Editorials from around Pennsylvania:

Editorial2
 
SPEAKING OUT FOR FREEDOM OF INFORMATION AND SUNSHINE WEEK
It’s an election year in Pennsylvania. Like dandelions in spring, legislators and their challengers will be popping up everywhere. They’ll be visiting civic clubs, fraternal organizations, classrooms, parades and debates, asking you to trust them enough to put them in charge.
This means you’ll get a chance to find out how much they trust you.
This week is National Sunshine Week, a celebration of open government and the people’s right to know what their public servants are doing in their name.
It so happens that a number of bills are working their way through the Legislature to change which taxpayer-funded documents you, the people who paid for them, are allowed to see.
So now’s a good chance to ask those candidates exactly where they stand.
Ask them why Pennsylvanians aren’t allowed to hear 9-1-1 tapes, when, according to the Reporters’ Committee for Freedom of the Press, citizens in 29 other states are trusted with that information. Remind them of Eddie Polec, the 16-year-old who died in Philadelphia in 1994 in part because emergency dispatchers – seven of whom were later disciplined – shrugged off the desperate calls of witnesses trying to summon police to stop the teens who beat him to death. The only reason we found out about the behavior of the dispatchers was because someone leaked the tapes to a television station.
Ask them why police incident reports aren’t public in Pennsylvania.
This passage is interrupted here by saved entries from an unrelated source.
(** The grouping loop of [went_out_by_category] and
    [earned_by_capital_by_source]. *)
Definition group_totals {K} `{Countable K, RustOrd K} (m : gmap (K * CurrencyCode) PostedMinor) (currency : CurrencyCode) (quantity : string) :
    Outcome MoneyFlowError (list (K * Money)) :=
  totals ← try_fold (λ totals kv,
      if decide (kv.1.2 = currency) then
        t ← ok_or (AggregateOverflow quantity) (checked_i128 (default 0 (totals !! kv.1.1) + posted_raw kv.2));
        Ok (<[kv.1.1 := t]> totals)
      else Ok totals) (∅ : gmap K Z) (btree_iter m);
  try_fold (λ acc kv, v ← narrow kv.2 quantity; Ok (acc ++ [(kv.1, mkMoney v currency)])) []
    (filter (λ kv : K * Z, kv.2 ≠ 0) (btree_iter totals)).
Definition went_out_by_category (self : MoneyFlow) (currency : CurrencyCode) : Outcome MoneyFlowError (list (CategoryId * Money)) :=
  group_totals (mf_went_out_by_category self) currency "went_out_by_category".
Definition earned_by_capital_by_source (self : MoneyFlow) (currency : CurrencyCode) : Outcome MoneyFlowError (list (EarningSource * Money)) :=
  group_totals (mf_earned_by_source self) currency "earned_by_capital_by_source".

Definition not_decomposed (self : MoneyFlow) (currency : CurrencyCode) : Outcome MoneyFlowError (Z * Money) :=
  count ← try_fold (λ acc kv, ok_or (AggregateOverflow "not_decomposed_count") (if acc + kv.2 <=? u64_max then Some (acc + kv.2) else None)) 0
    (filter (λ kv : UndecomposedKey * Z, kv.1.1.2 = currency) (btree_iter (mf_undecomposed_counts self)));
  amount ← sum_i128 ((λ kv, posted_raw kv.2) <$>
    filter (λ kv : UndecomposedKey * PostedMinor, kv.1.1.2 = currency) (btree_iter (mf_undecomposed self)));
  v ← narrow amount "not_decomposed";
  Ok (count, mkMoney v currency).

(** The counts map says which keys exist. *)
Definition undecomposed_rows (self : MoneyFlow) (currency : CurrencyCode) : list (AccountId * UndecomposedCause * Z * Z) :=
  (λ kv, (kv.1.1.1, kv.1.2, kv.2, match mf_undecomposed self !! kv.1 with Some amount => posted_raw amount | None => 0 end)) <$>
    filter (λ kv : UndecomposedKey * Z, kv.1.1.2 = currency) (btree_iter (mf_undecomposed_counts self)).
Definition not_decomposed_by_account (self : MoneyFlow) (currency : CurrencyCode) :
    Outcome MoneyFlowError (list (AccountId * Z * Money)) :=
  rows ← try_fold (λ rows row,
      let '(account, _, count, amount) := row in
      let row := default (0, 0) (rows !! account) in
      count' ← ok_or (AggregateOverflow "not_decomposed_count") (if row.1 + count <=? u64_max then Some (row.1 + count) else None);
      amount' ← ok_or (AggregateOverflow "not_decomposed") (checked_i128 (row.2 + amount));
      Ok (<[account := (count', amount')]> rows)) (∅ : gmap AccountId (Z * Z)) (undecomposed_rows self currency);
  try_fold (λ acc kv, v ← narrow kv.2.2 "not_decomposed"; Ok (acc ++ [(kv.1, kv.2.1, mkMoney v currency)])) [] (btree_iter rows).
Definition not_decomposed_by_account_and_cause (self : MoneyFlow) (currency : CurrencyCode) :
    Outcome MoneyFlowError (list (AccountId * UndecomposedCause * Z * Money)) :=
  try_fold (λ acc row,
      let '(account, cause, count, amount) := row in
      v ← narrow amount "not_decomposed"; Ok (acc ++ [(account, cause, count, mkMoney v currency)]))
    [] (undecomposed_rows self currency).

Definition mf_ledgers (self : MoneyFlow) : list Ledger :=
  mf_ledger self <$> [CameIn; WentOut; EarnedByCapital; MovedIntoAssets; Fees; Taxes; InternalTransfers; IndeterminateMoves; Unstated; CashDelta].
Definition mf_currencies (self : MoneyFlow) : gset CurrencyCode :=
  list_to_set (mf_ledgers self ≫= λ l, (λ kv, kv.1.2) <$> btree_iter l).
Definition mf_accounts (self : MoneyFlow) : gset AccountId :=
  list_to_set (mf_ledgers self ≫= λ l, (λ kv, kv.1.1) <$> btree_iter l).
Ask if they remember Shannon Schieber, who was murdered in Philadelphia in 1998 while police hid the fact that the serial rapist who became her killer had been stalking the streets for months.
Ask them what they think about an effort to exempt the home addresses of teachers from public records. I haven’t been able to find a single case of someone using public records to find and harm a teacher. But matching addresses helped residents of Central Columbia School District realize that the drunken, drugged woman who crashed her car one morning near Berwick was on her way to teach their sixth-graders.
Ask your candidates if they’re in favor of making Penn State and other state-related institutions follow the same open records rules as schools in the state system. After all, the 14 schools in the state system would split only $412.8 million in taxpayer money under Gov. Tom Corbett’s proposed 2014-2015 budget. The state-related institutions – Penn State, University of Pittsburgh, Lincoln, and Temple -would get $503 million. Why shouldn’t we be able to see where all of our higher education money is going?
Ask them if they’re in favor of bills that would allow private contractors doing work for government agencies to conceal documents that would be public if the government agency were doing the work for itself. Ask them why government agencies should be allowed to sign away their requirement to be accountable to the public. Tell them you have a right to know what’s being done in your name with your money.
Ask them whether they approve of an effort to hide the names of the winners of the state lottery. Remind them about the Triple Six Fix, when a corrupt lottery district manager, a television announcer and a few bettors arranged to inject the balls in the Daily Number drawing with paint, so the winning numbers would be a combination of 4 and 6. Tell them you wouldn’t enter a local church 50/50 drawing if organizers said winners would be kept secret. Why would you want to allow such secrecy in a game run by strangers in Harrisburg?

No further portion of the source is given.